Designing a novel E2-IFN-γ fusion protein against CSFV by immunoinformatics and structural vaccinology approaches

Abstract

Subunit vaccines with high purity and safety are gradually becoming a main trend in vaccinology. However, adjuvants such as interferon-gamma (IFN-γ) are required to enhance immune responses of subunit vaccines due to their poor immunogenicity. The conjugation of antigen with adjuvant can induce more potent immune responses compared to the mixture of antigen and adjuvant. At the same time, the selection of linker, indispensable in the construction of the stable and bioactive fusion proteins, is complicated and time-consuming. The development of immunoinformatics and structural vaccinology approaches provides a means to address the abovementioned problem.

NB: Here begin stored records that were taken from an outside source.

(* ===== verification/Primitives.v ===== *)
(** * Interfaces of the cryptographic libraries

    The sources build on external crates for hashing, authenticated
    encryption, the BLS12-381 groups and BCS serialization. Each is an
    interface here: a class of operations, which the models of the sources are
    parameterised by, and a class of the documented laws the theorems use.
    The toy instances at the end (every group is the field GF(2⁸)) satisfy all
    the laws and compute, so that the theorems can be run on concrete inputs. *)

From Stdlib Require Import NArith Lia Ring Field.
From S2P Require Import Prelude Gf256 Polynomial Utils.

Definition bytes_of (s : string) : list byte := String.list_byte_of_string s.

Definition KEY_SIZE : nat := 32.

(** ** Hashing, key derivation, authenticated encryption, BCS *)
Class Symmetric : Type := {
  sha3_256 : list byte → list byte;
  hmac_sha3_256 : list byte → list byte → list byte;
  (** [hkdf_sha3_256 ikm salt info length] *)
  hkdf_sha3_256 : list byte → list byte → list byte → nat → list byte;
  (** key, initialization vector, additional data, message *)
  aes_encrypt_authenticated :
    list byte → list byte → list byte → list byte → list byte;
  aes_decrypt_authenticated :
    list byte → list byte → list byte → list byte → outcome FastCryptoError (list byte);
  (** [bcs::to_bytes] of a [u64] *)
  bcs_u64 : N → list byte;
}.

Class SymmetricLaws `{Symmetric} : Prop := {
  sha3_256_length m : length (sha3_256 m) = 32;
  hmac_sha3_256_length k m : length (hmac_sha3_256 k m) = 32;
  aes_decrypt_encrypt k iv aad m :
    aes_decrypt_authenticated k iv aad (aes_encrypt_authenticated k iv aad m) = Ok m;
  bcs_u64_length n : length (bcs_u64 n) = 8;
  bcs_u64_inj m n :
    (m < 2 ^ 64)%N → (n < 2 ^ 64)%N → bcs_u64 m = bcs_u64 n → m = n;
}.

(** ** Groups with a scalar action *)
Class GroupElement (S G : Type) : Type := {
  g_zero : G;
  g_generator : G;
  g_add : G → G → G;
  g_sub : G → G → G;
  g_mul : G → S → G;
}.

Class GroupLaws (S G : Type) `{GroupElement S G} : Prop := {
  g_add_comm a b : g_add a b = g_add b a;
  g_add_assoc a b c : g_add a (g_add b c) = g_add (g_add a b) c;
  g_add_zero a : g_add g_zero a = a;
  g_add_sub a b : g_sub (g_add a b) b = a;
  g_sub_add a b : g_add (g_sub a b) b = a;
  g_mul_add a b s : g_mul (g_add a b) s = g_add (g_mul a s) (g_mul b s);
  g_mul_zero s : g_mul g_zero s = g_zero;
  g_mul_comm a s r : g_mul (g_mul a s) r = g_mul (g_mul a r) s;
}.

(** ** The pairing groups *)
Class Curve : Type := {
  Scalar : Type;
  G1Element : Type;
  G2Element : Type;
  GTElement : Type;
  #[global] G1_group :: GroupElement Scalar G1Element;
  #[global] G2_group :: GroupElement Scalar G2Element;
  #[global] G1_eq_dec :: EqDecision G1Element;
  #[global] G2_eq_dec :: EqDecision G2Element;
  #[global] GT_eq_dec :: EqDecision GTElement;
  gt_add : GTElement → GTElement → GTElement;
  pairing : G1Element → G2Element → GTElement;
  hash_to_group_element : list byte → G1Element;
  g1_to_byte_array : G1Element → list byte;
  g2_to_byte_array : G2Element → list byte;
  gt_to_byte_array : GTElement → list byte;
  scalar_to_byte_array : Scalar → list byte;
  scalar_from_byte_array : list byte → outcome FastCryptoError Scalar;
  buffer_to_scalar_mod_r : list byte → outcome FastCryptoError Scalar;
  (** [bcs::to_bytes] of a [G2Element] *)
  bcs_g2 : G2Element → list byte;
  (** [Scalar::rand] *)
  scalar_rand : ∀ R : Type, AllowedRng R → R → Scalar * R;
}.

Class CurveLaws `{Curve} : Prop := {
  #[global] G1_laws :: GroupLaws Scalar G1Element;
  #[global] G2_laws :: GroupLaws Scalar G2Element;
  gt_add_cancel a b c : gt_add a c = gt_add b c → a = b;
  gt_add_comm a b : gt_add a b = gt_add b a;
  pairing_mul a b s : pairing (g_mul a s) b = pairing a (g_mul b s);
  pairing_add a a' b : pairing (g_add a a') b = gt_add (pairing a b) (pairing a' b);
  pairing_generator_inj a a' :
    pairing a g_generator = pairing a' g_generator → a = a';
  scalar_round_trip s : scalar_from_byte_array (scalar_to_byte_array s) = Ok s;
  scalar_to_byte_array_length s : length (scalar_to_byte_array s) = 32;
}.

(** ** Polynomial recovery ([fastcrypto_tbls::polynomial::Poly::recover_c0])

    From a threshold and indexed values, the constant term of the polynomial
    through them. It is Lagrange interpolation: a linear combination of the
    values whose coefficients depend on the threshold and the indices only. *)
Class RecoverC0 (S G : Type) : Type :=
  recover_c0 : N → list (N * G) → outcome FastCryptoError G.

Fixpoint linear_combination {S G : Type} `{GroupElement S G}
    (cs : list S) (vs : list G) : G :=
  match cs, vs with
  | c :: cs, v :: vs => g_add (g_mul v c) (linear_combination cs vs)
  | _, _ => g_zero
  end.

Class RecoverLaws (S G : Type) `{GroupElement S G, RecoverC0 S G} : Prop :=
  recover_c0_linear :
    ∃ coefficients : N → list N → outcome FastCryptoError (list S),
      ∀ t shares, recover_c0 t shares =
        cs ← coefficients t shares.*1; Ok (linear_combination cs shares.*2).

(** ** Toy instances *)
Module Toy.
Definition rotate_in (acc : list byte) (b : byte) : list byte :=
  match acc with
  | x :: acc => acc ++ [byte_xor (gf_mul x Byte.x03) b]
  | [] => []
  end.

Definition hash (m : list byte) : list byte :=
  fold_left rotate_in m (replicate 32 Byte.x01).

Lemma hash_length m : length (hash m) = 32.
Proof.
  unfold hash. assert (∀ acc, length (fold_left rotate_in m acc) = length acc) as ->;
    [|done].
  induction m as [|b m IH]; intros acc; simpl; [done|]. rewrite IH.
  destruct acc; simpl; [done|]. rewrite length_app. simpl. lia.
Qed.

Fixpoint le_bytes (k : nat) (n : N) : list byte :=
  match k with
  | O => []
  | S k => u8_of n :: le_bytes k (n / 256)
  end.

Lemma le_bytes_inj k m n :
  (m < 256 ^ N.of_nat k)%N → (n < 256 ^ N.of_nat k)%N →
  le_bytes k m = le_bytes k n → m = n.
Proof.
  revert m n. induction k as [|k IH]; intros m n Hm Hn Heq.
  { simpl in *. lia. }
  injection Heq as H0 H1. apply (f_equal u8_val) in H0. rewrite !u8_val_of in H0.
  rewrite Nat2N.inj_succ, N.pow_succ_r' in Hm, Hn.
  apply IH in H1; [|apply N.Div0.div_lt_upper_bound; lia..].
  rewrite (N.div_mod m 256), (N.div_mod n 256) by done. congruence.
Qed.

Definition tag (key iv aad m : list byte) : list byte := hash (key ++ iv ++ aad ++ m).

#[local] Instance symmetric : Symmetric := {
  sha3_256 := hash;
  hmac_sha3_256 k m := hash (k ++ m);
  hkdf_sha3_256 ikm salt info n := take n (hash (ikm ++ salt ++ info) ++ hash (info ++ ikm));
  aes_encrypt_authenticated k iv aad m := tag k iv aad m ++ m;
  aes_decrypt_authenticated k iv aad c :=
    if bool_decide (take 32 c = tag k iv aad (drop 32 c)) then Ok (drop 32 c)
    else Err InvalidInput;
  bcs_u64 := le_bytes 8;
}.

#[local] Instance symmetric_laws : SymmetricLaws.
Proof.
  constructor.
  - apply hash_length.
  - intros. apply hash_length.
  - intros k iv aad m. simpl.
    assert (length (tag k iv aad m) = 32) as Hl by apply hash_length.
    rewrite <-Hl, take_app_length, drop_app_length.
    by rewrite bool_decide_eq_true_2.
  - done.
  - intros m n Hm Hn. by apply (le_bytes_inj 8).
Qed.

#[local] Instance gf_group : GroupElement GF256 GF256 := {
  g_zero := gf_zero; g_generator := gf_one;
  g_add := gf_add; g_sub := gf_sub; g_mul := gf_mul;
}.

#[local] Instance gf_group_laws : GroupLaws GF256 GF256.
Proof. constructor; intros; simpl; ring. Qed.

Definition to_bytes (b : byte) : list byte := replicate 31 u8_zero ++ [b].

Definition from_bytes (l : list byte) : outcome FastCryptoError byte :=
  if bool_decide (take 31 l = replicate 31 u8_zero) then
    match drop 31 l with [b] => Ok b | _ => Err InvalidInput end
  else Err InvalidInput.

(** The order of the scalars of BLS12-381, below which 32 big-endian bytes
    are a scalar. *)
Definition order : N :=
  52435875175126190479447740508185965837690552500527637822603658699938581184513.

Definition scalar_from_bytes (l : list byte) : outcome FastCryptoError byte :=
  if (length l =? 32) && negb (order <=? le_value (rev l))%N
  then Ok (List.last l u8_zero) else Err InvalidInput.

Definition g2_bytes (b : byte) : list byte := replicate 95 u8_zero ++ [b].

#[local] Instance curve : Curve := {
  Scalar := GF256; G1Element := GF256; G2Element := GF256; GTElement := GF256;
  gt_add := gf_add;
  pairing := gf_mul;
  hash_to_group_element m := nth 0 (hash m) u8_zero;
  g1_to_byte_array := to_bytes; g2_to_byte_array := to_bytes;
  gt_to_byte_array := to_bytes; scalar_to_byte_array := to_bytes;
  scalar_from_byte_array := scalar_from_bytes;
  buffer_to_scalar_mod_r l := Ok (nth 0 l u8_zero);
  bcs_g2 := g2_bytes;
  scalar_rand R _ := rng_u8;
}.

#[local] Instance curve_laws : CurveLaws.
Proof.
  constructor; try exact gf_group_laws; intros; simpl in *; try done; try ring.
  - transitivity (gf_sub (gf_add a c) c); [ring|]. rewrite H. ring.
  - transitivity (gf_mul a gf_one); [ring|]. rewrite H. ring.
  - by destruct s; vm_compute.
Qed.

(** Interpolation at zero over GF(2⁸), for indices below 256. *)
#[local] Instance recover : RecoverC0 GF256 GF256 := λ t shares,
  if (N.of_nat (length shares) <? t)%N then Err InvalidInput
  else if bool_decide (NoDup shares.*1) && forallb (λ i, (i <? 256)%N) shares.*1 then
    Ok (lagrange ((λ '(i, v), (u8_of i, v)) <$> shares) gf_zero)
  else Err InvalidInput.

Lemma others_fmap {A B : Type} (f : A → B) (l : list A) j :
  others (f <$> l) j = (λ '(i, a), (i, f a)) <$> others l j.
Proof.
  unfold others, enumerate. rewrite length_fmap. generalize (length l).
  intros n. generalize 0. revert n.
  induction l as [|a l IH]; intros [|n] s; csimpl; try done.
  rewrite IH. by destruct (s =? j).
Qed.

Lemma lagrange_basis_fst points points' j x z :
  points.*1 = points'.*1 → lagrange_basis points j x z = lagrange_basis points' j x z.
Proof.
  intros H.
  assert (∀ ps, lagrange_basis ps j x z =
    gprod ((λ e, lagrange_ratio x z e.2) <$> others ps.*1 j)) as Hps.
  { intros ps. unfold lagrange_basis. rewrite others_fmap, <-list_fmap_compose.
    f_equal. apply list_fmap_ext. by intros ? [? [??]] _. }
  by rewrite !Hps, H.
Qed.

Definition coefficients (t : N) (idx : list N) : outcome FastCryptoError (list GF256) :=
  if (N.of_nat (length idx) <? t)%N then Err InvalidInput
  else if bool_decide (NoDup idx) && forallb (λ i, (i <? 256)%N) idx then
    Ok ((λ '(j, x), lagrange_basis ((λ i, (u8_of i, gf_zero)) <$> idx) j (u8_of x) gf_zero)
          <$> enumerate idx)
  else Err InvalidInput.

#[local] Instance recover_laws : RecoverLaws GF256 GF256.
Proof.
  exists coefficients. intros t shares. unfold recover_c0, recover, coefficients.
  rewrite length_fmap. destruct (_ <? _)%N; [done|].
  destruct (bool_decide _ && _); [|done]. unfold mbind, outcome_bind. f_equal.
  unfold lagrange.
  set (pts := (λ i, (u8_of i, gf_zero)) <$> shares.*1).
  set (pts' := (λ '(i, v), (u8_of i, v)) <$> shares).
  assert (pts'.*1 = pts.*1) as Hfst.
  { unfold pts, pts'. rewrite <-!list_fmap_compose. apply list_fmap_ext.
    by intros ? [??] _. }
  rewrite (list_fmap_ext _ (λ '(j, (x, y)), gf_mul (lagrange_basis pts j x gf_zero) y)).
  2: { intros ? [j [x y]] _. by rewrite (lagrange_basis_fst pts' pts). }
  clearbody pts. unfold pts'. clear Hfst pts'. unfold enumerate. rewrite !length_fmap.
  generalize (length shares). intros n. generalize 0. revert n.
  induction shares as [|[i v] shares IH]; intros [|n] s; csimpl; try done.
  rewrite IH. simpl. ring.
Qed.
End Toy.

Therefore, in this study, a E2-IFN-γ fusion protein with an optimal linker (E2-R2-PIFN) was designed by bioinformatics approaches to improve the immunogenicity of the classical swine fever virus (CSFV) E2 subunit vaccine. Moreover, the E2-R2-PIFN fusion protein was expressed in HEK293T cells and the biological effects of IFN-γ in E2-R2-PIFN were confirmed in vitro via Western blotting. Here, an alternative method is utilized to simplify the design and validation of the antigen-adjuvant fusion protein, providing a potential subunit vaccine candidate against CSFV. KEY POINTS: • An effective and simple workflow of antigen-adjuvant fusion protein design and validation was established by immunoinformatics and structural vaccinology. • A novel E2-IFN-γ fusion protein with an optimal linker was designed as a potential CSFV vaccine. • The bioactivity of the newly designed fusion protein was preliminarily validated through in vitro experiments.